Pourtant, bien que la plupart des théories du complot soient facilement réfutées, de nombreuses personnes voient encore les événements mondiaux comme étant contrôlés par un groupe caché et malveillant – et que la vérité est cachée au public.

Rod Dacombe, directeur du Centre for British Politics and Government du King’s College de Londres, propose deux raisons pour leur emprise continue sur les gens.

« Premièrement, il y a un large déclin de la confiance dans les institutions politiques », dit-il.

« Deuxièmement, l’émergence des médias sociaux a signifié que nous pouvons non seulement communiquer plus facilement les théories du complot, mais que les plateformes participatives peuvent engager les adhérents à façonner et développer ces idées, en trouvant de nouvelles « preuves » et en amenant d’autres dans le giron. »

Lange Frans est conscient que beaucoup le considèrent bizarre. « Ils m’appellent un ‘wappie’, ce qui signifie une personne folle », dit-il. «Mais je représente une race en voie de disparition. Un homme craignant Dieu qui aime sa famille. Et si quelqu’un s’approche, je le protégerai avec tout ce que j’ai.

Cependant, sa vision paranoïaque et hostile du monde se répand : ce qui a commencé entre quelques excentriques devient maintenant aussi viral que la maladie qui, selon les théoriciens du complot, est fausse.

Qu’est-ce que Qanon ?

QAnon est apparu pour la première fois sur le site Web 4chan en 2017 et a acquis une énorme notoriété mondiale lorsque ses partisans ont aidé à diriger la prise d’assaut du Capitole américain en janvier 2021 dans les derniers jours de la présidence de Donald Trump.

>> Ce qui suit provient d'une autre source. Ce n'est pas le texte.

(* ===== verification/Db.v ===== *)
(** * The database ([crates/store/migrations], [crates/store/src/error.rs], [audit.rs])

    The tables of the store, with their columns, and transactions over them. Every store
    method first checks that its [org] is the installation's ([check_org]), so the tables hold
    the rows of that organization and the [org_id] columns are left out. A transaction of the
    source ([BEGIN IMMEDIATE], which takes the write lock) is a function of the database that
    returns a result and a new database or an error, in which case nothing is written. Times
    and random identifiers come from the system: [System] gives the answer to each call, and
    the number of calls made so far is part of the connection. JSON columns hold the value
    that [serde_json] writes and reads back; binary columns are byte strings. *)

From Stdlib Require Import Ascii.
From stdpp Require Import base sets strings list.
From S2P Require Import Prelude Strings OrdMap Json Model Catalog.

Local Open Scope string_scope.
Local Open Scope Z_scope.
Local Open Scope list_scope.

(** ** Rows *)

(** What the registration of an external driver says ([sqlite_catalog.rs]), kept as JSON. *)
Record DriverTargets := mk_DriverTargets { dtg_resources : bool; dtg_workloads : bool; dtg_triggers : bool }.
Record DriverCapabilities := mk_DriverCapabilities {
  dcap_targets : DriverTargets; dcap_observe : bool; dcap_recover : bool; dcap_preview : bool; dcap_cancel : bool
}.
Record DriverRecord := mk_DriverRecord {
  dr_id : string; dr_target : string; dr_inputs_schema : option Value; dr_token : option SecretRef;
  dr_protocol_version : string; dr_cookie_version : Z; dr_outputs_schema : option Value;
  dr_capabilities : DriverCapabilities
}.

Record PrincipalRow := mk_PrincipalRow {
  pr_id : string; pr_type : string; pr_name : string; pr_email : option string;
  pr_org_role : string; pr_created_at : Z; pr_created_by : option string
}.

Record IdentityRow := mk_IdentityRow {
  idn_provider : string; idn_subject : string; idn_principal : string;
  idn_login : option string; idn_email : option string; idn_created_at : Z
}.

Record InvitationRow := mk_InvitationRow {
  iv_id : string; iv_org_role : string; iv_email : option string; iv_provider : option string;
  iv_subject : option string; iv_login : option string; iv_code_hash : string;
  iv_expires_at : Z; iv_created_at : Z; iv_created_by : string; iv_consumed_at : option Z;
  iv_consumed_by : option string
}.

Record TokenRow := mk_TokenRow {
  tk_principal : string; tk_id : string; tk_description : option string;
  tk_token_hash : string; tk_expires_at : option Z; tk_created_at : Z; tk_created_by : string;
  tk_last_used_at : option Z; tk_revoked_at : option Z
}.

Record SessionRow := mk_SessionRow {
  se_jti : string; se_principal : string; se_issued_at : Z; se_expires_at : Z;
  se_revoked_at : option Z
}.

Record SigningKeyRow := mk_SigningKeyRow {
  sk_id : string; sk_purpose : string; sk_algorithm : string; sk_key_id : string;
  sk_nonce : string; sk_ciphertext : string; sk_created_at : Z; sk_retired_at : option Z
}.

Record AuditRow := mk_AuditRow {
  au_seq : Z; au_id : string; au_at : Z; au_org : string; au_actor : option string;
  au_request_id : option string; au_operation_id : option string; au_method : string;
  au_path : string; au_action : string; au_target : option string; au_outcome : string;
  au_status_code : option Z; au_reason : option string; au_correlates : option string
}.

Record EnvTypeRow := mk_EnvTypeRow {
  et_id : string; et_description : string; et_protected : bool; et_created_at : Z;
  et_created_by : option string
}.

Record AppRow := mk_AppRow {
  ap_id : string; ap_name : string; ap_created_at : Z; ap_created_by : option string;
  ap_state : string
}.

Record EnvRow := mk_EnvRow {
  en_app : string; en_id : string; en_name : string; en_type : string; en_generation : Z;
  en_desired_set_id : option string; en_last_successful_set_id : option string;
  en_last_successful_deploy_id : option string; en_state : string; en_created_at : Z;
  en_created_by : option string
}.

Record AppRoleRow := mk_AppRoleRow {
  ar_app : string; ar_principal : string; ar_role : string
}.

Record EnvTypeRoleRow := mk_EnvTypeRoleRow {
  er_env_type : string; er_principal : string; er_role : string
}.

Record SetRow := mk_SetRow {
  st_app : string; st_id : string; st_algorithm : string; st_content : string;
  st_created_at : Z
}.

Record DeltaRow := mk_DeltaRow {
  de_app : string; de_id : string; de_env : option string; de_content : Value;
  de_base_generation : option Z; de_frozen_at : option Z; de_created_at : Z;
  de_created_by : option string; de_updated_at : Z
}.

Record DeploymentRow := mk_DeploymentRow {
  dp_app : string; dp_env : string; dp_id : string; dp_seq : Z; dp_kind : string;
  dp_actor : string; dp_set_id : option string; dp_delta_id : option string;
  dp_comment : string; dp_generation : Z; dp_status : string;
  dp_idempotency_key : option string; dp_fingerprint : option string; dp_snapshot : Value;
  dp_error : option string; dp_created_at : Z; dp_finished_at : option Z
}.

Record PlanRow := mk_PlanRow {
  pl_app : string; pl_env : string; pl_id : string; pl_actor : string; pl_kind : string;
  pl_base_generation : Z; pl_set_id : option string; pl_body : Value; pl_created_at : Z;
  pl_expires_at : Z
}.

Record PermitRow := mk_PermitRow {
  pm_id : string; pm_app : string; pm_env : string; pm_plan : string; pm_descriptor : string;
  pm_guresid : option string; pm_action : string; pm_plan_fingerprint : option string;
  pm_base_generation : Z; pm_config_digest : string; pm_issuer : string; pm_created_at : Z;
  pm_expires_at : Z; pm_bound_to : option string; pm_bound_at : option Z;
  pm_used_at : option Z; pm_issued_entry : option string
}.

Record ApprovalRow := mk_ApprovalRow {
  aq_app : string; aq_env : string; aq_guresid : string; aq_descriptor : string;
  aq_action : string; aq_fingerprint : string; aq_actions : list (string * string);
  aq_deployment_id : string; aq_created_at : Z
}.

Record ResourceRow := mk_ResourceRow {
  rs_app : string; rs_env : string; rs_descriptor : string; rs_guresid : string;
  rs_definition_id : option string; rs_definition_version : option Z;
  rs_driver_type : option string; rs_inputs : Value; rs_outputs : Value;
  rs_secret_outputs : Value; rs_cookie_key_id : option string; rs_cookie_nonce : option string;
  rs_cookie : option string; rs_status : string; rs_recovery : Value; rs_snapshot : Value;
  rs_backend : option string; rs_external_ids : list string; rs_ownership : string;
  rs_dependencies : list string; rs_last_deploy_id : option string; rs_observed_at : option Z;
  rs_scheduled_deletion : bool; rs_created_at : Z; rs_updated_at : Z;
  rs_driver_account : option string; rs_target : option string; rs_cleanup_pending : bool
}.

Record DeploymentResourceRow := mk_DeploymentResourceRow {
  dr_app : string; dr_env : string; dr_deployment_id : string; dr_descriptor : string;
  dr_guresid : string; dr_status : string; dr_attempts : Z; dr_outputs : option Value;
  dr_error : option string; dr_observed_at : option Z
}.

Record OperationRow := mk_OperationRow {
  op_id : string; op_app : string; op_env : string; op_deployment_id : string;
  op_guresid : string; op_kind : string; op_input_fingerprint : string; op_state : string;
  op_attempt : Z; op_recovery : Value; op_error : option string; op_started_at : Z;
  op_finished_at : option Z; op_definition_id : option string;
  op_definition_version : option Z; op_driver_type : option string
}.

Record LogRow := mk_LogRow {
  lg_seq : Z; lg_app : string; lg_env : string; lg_deployment_id : string;
  lg_operation_id : option string; lg_guresid : option string; lg_at : Z; lg_level : string;
  lg_message : string; lg_descriptor : option string
}.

Il tire son nom d’un soi-disant individu appelé « Q », considéré comme un haut responsable américain proche de Donald Trump. Ses partisans aux États-Unis croient à des théories excentriques, notamment que Trump a été recruté par des généraux militaires pour se présenter à la présidence afin de briser cette conspiration criminelle.

D’autres notions farfelues incluent l’idée que John F Kennedy Jr n’est pas mort et reviendra bientôt pour les diriger, et que l’ancienne candidate à la présidentielle Hillary Clinton a dirigé un réseau sexuel d’enfants dans une pizzeria – et certains disent même qu’elle tuerait et mangerait. victimes pour extraire un produit chimique prolongeant la vie appelé adrénochrome.

Le FBI considère QAnon comme une source potentielle de violence extrémiste. Mais QAnon a de puissants partisans : Trump a refusé de désavouer les croyants, son allié Michael Flynn a « prêté serment » à QAnon et l’animateur de Fox News, Tucker Carlson, les appelle des « gentils patriotes ».